Blowfish decryption in Ruby, revisited
Posted by Daniel Brahneborg on 2007 March 14
I wrote earlier about my struggles to get decryption to work in Ruby. Today I got it working, with good performance.
The solution was to write a Ruby extension in C, calling the Blowfish and AES functions in the OpenSSL library directly. Converting from Ruby types to C types and back is easy, so the process of figuring out how to do it, writing the code and tweaking it until the test suite passed again, took less than a day. Now time is measured in seconds again.
The thing that surprised me the most was when I changed decryption of file names and other short strings, to also use the C version. This gave yet another performance boost, cutting the time for the test suite from 5-6 seconds to less than 1. If nothing else, it shows that Ruby needs to get faster.
Andra bloggar intressant om: programmering, ruby, kryptering.

supersaurus said
I don’t know exactly what you are doing but below is what I did. using the module below to extend an EzCrypto::Key I can encrypt a 20MB binary file in 3-4 seconds instead of 1 hour+ as with pure ruby solutions.
module EzCrypto_extension
# for both methods
# src can be a file, a StringIO
# or anything that responds to a read
# target can be a string, a file
# or anything that responds to “aes-128-cbc”) # blowfish, etc also work
# add methods to the key
key.extend(EzCrypto_extension)
# use the new methods
key.decrypt_stream(infile,outfile)
# or
key.encrypt_stream(infile,outfile)
supersaurus said
well, I don’t know what happened there, but part of the post disappeared. here is the module again:
#class EzCrypto::Key
module EzCrypto_extension
# for both methods
# src can be a file, a StringIO
# or anything that responds to a read
# target can be a string, a file
# or anything that responds to
supersaurus said
well, that didn’t work, let’s try tags
#class EzCrypto::Key
module EzCrypto_extension
# for both methods
# src can be a file, a StringIO
# or anything that responds to a read
# target can be a string, a file
# or anything that responds to
supersaurus said
I guess your blogware just doesn’t like ruby code, sorry, that’s it for me.
Daniel Brahneborg said
Thanks, I guess there is some code that actually works. If you have the time, please email me that code snippet. It would be great not having to use C code.
Jim said
I would also be very interested in getting this too work.
ezcrypto fails on files bigger that 256 bytes (well it does how I’m doing it):(
And the crypto gem is way too slow for me.

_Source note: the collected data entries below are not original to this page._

(* ===== verification/LockRanges.v ===== *)
(** Byte-range locks: [internal/parent/lock_ranges.go], the decoding and the
    all-or-nothing application of a LOCK request in [lock.go], over the manager that
    decides by the table, [lock_darwin.go]; the Linux one is [Ofd]'s.

    An [*Open] is its identity, a [Z]; [uint64] arithmetic wraps at [2^64].
    [keyFor], the [fstat] that names the file behind a handle, is a parameter. *)

From S2P Require Import Prelude Smb2 Requests.

Definition fileKey : Type := Z * Z.

Module Locks.


Definition add64 (a b : Z) : Z := (a + b) mod 2 ^ 64.

Inductive lockKind := lockUnlock | lockShared | lockExclusive.

(** [errSys] is an error of the file system or of the kernel. *)
Inductive lockErr := errLockConflict | errLockLimit | errLockRange | errSys.

#[export] Instance lockKind_eq_dec : EqDecision lockKind.
Proof. solve_decision. Defined.
#[export] Instance lockErr_eq_dec : EqDecision lockErr.
Proof. solve_decision. Defined.

Record lockRange := mkRange { r_owner : Z; r_start : Z; r_length : Z; r_exclusive : bool }.

#[export] Instance lockRange_eq_dec : EqDecision lockRange.
Proof. solve_decision. Defined.

Definition kind (r : lockRange) : lockKind := if r_exclusive r then lockExclusive else lockShared.

Definition maxLockRangesPerFile : Z := 4096.
Definition maxLockRangesPerOwner : Z := 1024.

Definition rangeEnd (start length : Z) : Z :=
  let e := add64 start length in if e <? start then 2 ^ 64 - 1 else e.

Definition rangesOverlap (aStart aLen bStart bLen : Z) : bool :=
  if (aLen =? 0) || (bLen =? 0) then false
  else (aStart <? rangeEnd bStart bLen) && (bStart <? rangeEnd aStart aLen).

Definition sameRange (r : lockRange) (start length : Z) : bool :=
  (r_start r =? start) && (r_length r =? length).

(** ** The table *)

Record rangeTable := mkTable { locks : gmap fileKey (list lockRange); n : Z }.

Definition newRangeTable : rangeTable := mkTable ∅ 0.

(** [t.locks[key]]: a missing key reads as the nil slice. *)
Definition at_key (t : rangeTable) (key : fileKey) : list lockRange := default [] (locks t !! key).

(** The tail of [apply] and [releaseOwner]: an emptied key is deleted. *)
Definition store (t : rangeTable) (key : fileKey) (out : list lockRange) : gmap fileKey (list lockRange) :=
  match out with [] => delete key (locks t) | _ => <[key := out]> (locks t) end.

Fixpoint conflict_scan (rs : list lockRange) (owner start length : Z) (write : bool) : bool :=
  match rs with
  | [] => false
  | r :: rs =>
      if r_owner r =? owner then conflict_scan rs owner start length write
      else if negb (rangesOverlap start length (r_start r) (r_length r))
           then conflict_scan rs owner start length write
      else if write || r_exclusive r then true
      else conflict_scan rs owner start length write
  end.

Definition conflict (t : rangeTable) (key : fileKey) (owner start length : Z) (write : bool) : bool :=
  if length =? 0 then false else conflict_scan (at_key t key) owner start length write.

(** The scan of [apply] for a lock: [inl] is its early return, [inr] the count
    of the owner's ranges when the scan ends. *)
Fixpoint lock_scan (rs : list lockRange) (owner start length : Z) (exclusive : bool) (owned : Z)
    : (option lockErr) + Z :=
  match rs with
  | [] => inr owned
  | r :: rs =>
      if r_owner r =? owner then
        if sameRange r start length && Bool.eqb (r_exclusive r) exclusive then inl None
        else lock_scan rs owner start length exclusive (owned + 1)
      else if negb (rangesOverlap start length (r_start r) (r_length r))
           then lock_scan rs owner start length exclusive owned
      else if exclusive || r_exclusive r then inl (Some errLockConflict)
      else lock_scan rs owner start length exclusive owned
  end.
(** The header of an element, its content and what follows it. *)
Lemma derTLV_header tag l0 pre content rest : tag_ok tag -> 0 <= l0 < 256 ->
  (Z.land l0 0x80 = 0 /\ pre = [] /\ l0 = len content) \/
  (Z.land l0 0x80 <> 0 /\ Z.land l0 0x7f = len pre /\ 1 <= len pre <= 3 /\ der_length pre = len content) ->
  derTLV (z2b tag :: z2b l0 :: pre ++ content ++ rest) = Ok (tag, content, rest).
Proof.
  intros [Ht Htag] Hl0 Hpre. unfold derTLV. set (b := z2b tag :: z2b l0 :: pre ++ content ++ rest).
  assert (Hb : len b = 2 + len pre + len content + len rest) by (unfold b; rewrite !len_cons, !len_app; lia).
  pose proof (len_nonneg pre). pose proof (len_nonneg content). pose proof (len_nonneg rest).
  rewrite (proj2 (Z.ltb_ge _ _)) by lia.
  rewrite (at8_byte b 0 (z2b tag) eq_refl : at8 b 0 = _), Utf8.b2z_z2b by done. cbn [mbind outcome_bind].
  rewrite (proj2 (Z.eqb_neq _ _) Htag).
  rewrite (at8_byte b 1 (z2b l0) eq_refl : at8 b 1 = _), Utf8.b2z_z2b by done. cbn [mbind outcome_bind].
  assert (Hget : forall lo x y z, b = x ++ y ++ z -> len x = lo -> get b lo (len y) = y).
  { intros lo x y z -> <-. pose proof (len_nonneg x). pose proof (len_nonneg y). rewrite get_app_r by lia. rewrite Z.sub_diag. by apply get_app_exact. }
  assert (Hrest : forall i, i = 2 + len pre ->
    (if len b - i <? len content then Err tt
     else content0 ← slice b i (i + len content); rest0 ← slice b (i + len content) (len b); Ok (tag, content0, rest0)) =
    Ok (tag, content, rest)).
  { intros i ->. rewrite (proj2 (Z.ltb_ge _ _)) by lia. rewrite slice_Ok by lia. cbn [mbind outcome_bind].
    rewrite slice_Ok by lia. cbn [mbind outcome_bind]. rewrite Z.add_simpl_l.
    replace (len b - (2 + len pre + len content)) with (len rest) by lia.
    rewrite (Hget _ (z2b tag :: z2b l0 :: pre) content rest) by (done || (rewrite !len_cons; lia)).
    rewrite (Hget _ (z2b tag :: z2b l0 :: pre ++ content) rest []); [done| |rewrite !len_cons, len_app; lia].
    unfold b. rewrite app_nil_r. simpl. by rewrite (assoc_L (++)). }
  destruct Hpre as [(Hz & -> & ->)|(Hz & Hn & Hr & Hd)].
  - rewrite (proj2 (Z.eqb_eq _ _) Hz). cbn [negb mbind outcome_bind]. by apply Hrest.
  - rewrite (proj2 (Z.eqb_neq _ _) Hz), Hn. cbn [negb]. rewrite (proj2 (Z.eqb_neq (len pre) 0)), (proj2 (Z.ltb_ge 3 (len pre))), (proj2 (Z.ltb_ge (len b) (2 + len pre))) by lia.
    cbn [orb]. rewrite slice_Ok by lia. cbn [mbind outcome_bind]. rewrite Z.add_simpl_l.
    rewrite (Hget 2 [z2b tag; z2b l0] pre (content ++ rest)) by done. rewrite Hd. by apply Hrest.
Qed.

(** An element the server wrote is read back with what follows it. *)
Lemma derTLV_wrapTLV tag content rest : tag_ok tag -> len content < 2 ^ 24 ->
  derTLV (wrapTLV tag content ++ rest) = Ok (tag, content, rest).
Proof.
  intros Ht Hl. pose proof (len_nonneg content). unfold wrapTLV. set (n := len content) in *. cbv zeta.
  repeat match goal with |- context [if ?x <? ?y then _ else _] => destruct (Z.ltb_spec x y) end;
    cbn [app]; rewrite <- ?(assoc_L (++)).
  - apply (derTLV_header tag n []); [done|lia|left]. split_and!; [|done|done].
    apply Z.bits_inj'. intros i Hi. rewrite Z.land_spec, Z.bits_0. destruct (Z.ltb_spec i 7).
    + change 0x80 with (2 ^ 7). rewrite Z.pow2_bits_false by lia. apply andb_false_r.
    + rewrite (range_bits 7 ltac:(lia) n) by lia. done.
  - apply (derTLV_header tag 0x81 [z2b n]); [done|lia|right]. split_and!; try done. by apply der_length_1.
  - apply (derTLV_header tag 0x82 [z2b (Z.shiftr n 8); z2b n]); [done|lia|right]. split_and!; try done. apply der_length_2; lia.
  - apply (derTLV_header tag 0x83 [z2b (Z.shiftr n 16); z2b (Z.shiftr n 8); z2b n]); [done|lia|right].
    split_and!; try done. by apply der_length_3.
Qed.

Lemma derTLV_wrapTLV_nil tag content : tag_ok tag -> len content < 2 ^ 24 ->
  derTLV (wrapTLV tag content) = Ok (tag, content, []).
Proof. intros. rewrite <- (app_nil_r (wrapTLV tag content)). by apply derTLV_wrapTLV. Qed.

Lemma len_wrapTLV tag content : 2 + len content <= len (wrapTLV tag content) <= 5 + len content.
Proof.
  unfold wrapTLV. rewrite len_cons, len_app. pose proof (len_nonneg content).
  repeat case_match; rewrite ?len_cons, ?len_nil; lia.
Qed.

(** ** What unwrapping returns *)

Lemma derTLV_inv b tag content rest : derTLV b = Ok (tag, content, rest) ->
  exists hdr, b = hdr ++ content ++ rest /\ 2 <= len hdr.
Proof.
  unfold derTLV. destruct (Z.ltb_spec (len b) 2) as [|Hb]; [done|]. intros H.
  apply bind_Ok_inv in H as (v0 & _ & H). destruct (Z.land v0 0x1f =? 0x1f); [done|].
  apply bind_Ok_inv in H as (l0 & Hl0 & H). apply at8_inv in Hl0.
  apply bind_Ok_inv in H as ([l i] & Hp & H). assert (Hi : 2 <= i).
  { revert Hp. destruct (negb _); [|intros Hp; injection Hp; lia]. destruct (_ || _); [done|]. intros Hp. apply bind_Ok_inv in Hp as (d & Hd & Hp). injection Hp as <- <-.
    apply slice_inv in Hd as (_ & ? & _). lia. }
  destruct (len b - i <? l); [done|].
  apply bind_Ok_inv in H as (c & Hc & H). apply bind_Ok_inv in H as (r & Hr & [= <- <- <-]).
  apply slice_inv in Hc as (-> & ? & ? & _). apply slice_inv in Hr as (-> & ? & ? & _).
  exists (get b 0 i). rewrite len_get by lia. split; [|lia]. unfold get. rewrite !drop_0.
  rewrite <- (take_drop (Z.to_nat i) b) at 1. f_equal. rewrite <- (take_drop (Z.to_nat (i + l - i)) (drop (Z.to_nat i) b)) at 1.
  f_equal. rewrite drop_drop. replace (Z.to_nat i + Z.to_nat (i + l - i))%nat with (Z.to_nat (i + l)) by lia.
  symmetry. apply take_ge. rewrite length_drop. unfold len. lia.
Qed.

Lemma der_length_nonneg d : 0 <= der_length d.
Proof.
  unfold der_length. assert (Hf : forall a, 0 <= a -> 0 <= fold_left (fun l x => Z.lor (Z.shiftl l 8) (b2z x)) d a); [|by apply Hf].
  induction d as [|x d IH]; intros a Ha; [done|]. cbn [fold_left]. apply IH. apply Z.lor_nonneg.
  pose proof (byte.unsigned_range x). split; [apply Z.shiftl_nonneg; lia|lia].
Qed.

I will probably have to embed my C code too, not an ideal solution.
Allen Taylor said
Did you guys every get a working solution for ruby blowfish encryption? Is so, can you email me what you found?
Thanks,
Allen
Daniel Brahneborg said
No, I didn’t. We stayed with the C version.
Sebastian said
Hi
I would love to see the c-extension you wrote!
I have to do encryption in a module and have to create a c extension to hide the key!
The link above only gets me to a page about writing c-extensions…
Best regards
Sebastian
Daniel Brahneborg said
Sebastian: If you follow the instructions on that page and make sure you understand what is going on, you’ll be done in no time. For me, as I said, it took less than a day.
Still, I’ll check if I can post the code, but don’t count on it.